- Born: 1906 Al Bidda, Doha, Qatar
- Died: 1982 (aged 75–76) Muharraq, Manama, Bahrain
- Other name: Half of the World

= Mohamed bin Abdulrahman M. Hassan Fakhro =

Qatari businessman

Mohamed Bin Abdulrahman Al-Hassan Al-Fakhro (محمد بن عبدالرحمن بن محمد بن حسن بن محمود آل فخرو), nicknamed Half of the World, (نص الدنيا) was a wealthy businessman from Qatar. He bravely fought in the Zubara War of 1935 with the Al Thani. He was given his nickname by the then ruler of Qatar, Sheikh Abdullah bin Jasssim Al Thani for his vast knowledge and wisdom.

==Career==
Shaikh Abdulla Bin Jassim also considered him to be his right-hand man. He was said to have brought two cannons (still standing in front of Zubara Fort) from India on-board his uncle's ships after smuggling gold coins (sewed into his vest), because in those days it was forbidden by the English to smuggle gold out of the Persian Gulf area. In 1948, he moved to live in Bahrain, due to his second marriage, whom her father Yousif bin Abdulrahman Fakhro ( Yousif Al Aoud) insisted that she doesn't leave Bahrain as he loved her and always wanted her close to him.

In his house in Qatar which remains till date after the State of Qatar decided to renovate it part of the full renovation of 2006 of Souq Waqif, and the house now named as Bayt Fakhro by HH Shaikh Hamad bin Khalifa Al Thani (the father Amir), it was known that on average 4 times a week HH Shaikh Abdulla bin Jassim Al Thani used to have his afternoon naps in Bayt Fakhro in the top room named by him as the (GHURAIFA).

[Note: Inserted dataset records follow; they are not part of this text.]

Definition opt_float (o : option spec_float) : json :=
  match o with Some f => JFloat f | None => JNull end.

Definition fact_record (item : fact_item) : json :=
  JObj [ ("metric", JStr (fi_metric item));
         ("canonical_fact", JStr (str_or (fi_canonical_fact item) ""));
         ("operator", JStr (fi_operator item));
         ("value", opt_float (fi_value item));
         ("value_upper", opt_float (fi_value_upper item));
         ("unit", JStr (normalize_unit (fi_unit item))) ].

(** [(r["canonical_fact"], r["metric"], r["operator"], str(r["value"]))] *)
Definition fact_key (item : fact_item) : list string :=
  [ str_or (fi_canonical_fact item) ""; fi_metric item; fi_operator item;
    match fi_value item with Some f => float_repr f | None => "None" end ].

Definition compute_canonical_facts_digest (thresholds_or_facts : list fact_item) : string :=
  match thresholds_or_facts with
  | [] => sha256_hex "[]"
  | _ => sha256_hex (dumps (JList (map fact_record (sort_by fact_key thresholds_or_facts))))
  end.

Mohamed, remained commuting between both Bahrain and Qatar during his life. It was also known that whenever Shaikh Abdulla bin Jassim Al Thani and Shaikh Ali bin Abdulla Al Thani Ruler of Qatari at the time visited Bahrain on official or non official trips he would only stay at the House of Mohamed bin Abdulrahman Fakhro due to their close relationship and the respect they hold for each other. And refuses to stay at the Amiri Palace.

==Later life==
Later in life, he was in charge of overseeing the education of the sons and nephews of Sheikh Abdullah bin Jasssim Al Thani, Sheikh Ahmad bin Ali Al Thani, Sheikh Khalifa bin Hamad Al Thani, Sheikh Suhaim bin Hamad Al Thani, Sheikh Mohammed bin Hamad Al Thani; Sheikh Khalid bin Hamad bin Abdullah Al Thani, as well as others. While less involved in politics, he continued to enjoy strong relationships with the Rulers and Sheikhs of Qatar up until his death. Sheikh Salman bin Hamad bin Isa Al Khalifa and the late Emir Sheikh. Isa bin Salman Al Khalifa, both rulers of Bahrain, also continued to hold him as a man of wisdom and a trusted advisor.

==His origins==
Mohammed bin Abdulrahman belongs to the Al-Hassan branch from Al-Fakhro family which is attributed to the Banu-Tamim tribe. This family is considered to be highly respected by the leaders of the GCC as well as other families and tribes; they are Sunni Arabs. Some members of this family have played major roles in the political, economic, and social lives of the GCC. In addition, they are considered to be very close to the ruling families in Qatar, Bahrain, Saudi Arabia, and the United Arab Emirates.

==Progeny==
He had nine sons: Dr. Ali (Former Minister of Health and Education in Bahrain); Dr. Hassan, Jassim (died 2001); Abdulaziz, Khalid (Advisor to Bahrain Prime Minister Court); Abdulrahman (Businessman), Adnan (Undersecretary–Bahrain Ministry of Electricity and Water); Yousif (Businessman); Jamal (Deputy Chairman Shura Council - Bahrain); and one daughter, Noora Fakhro.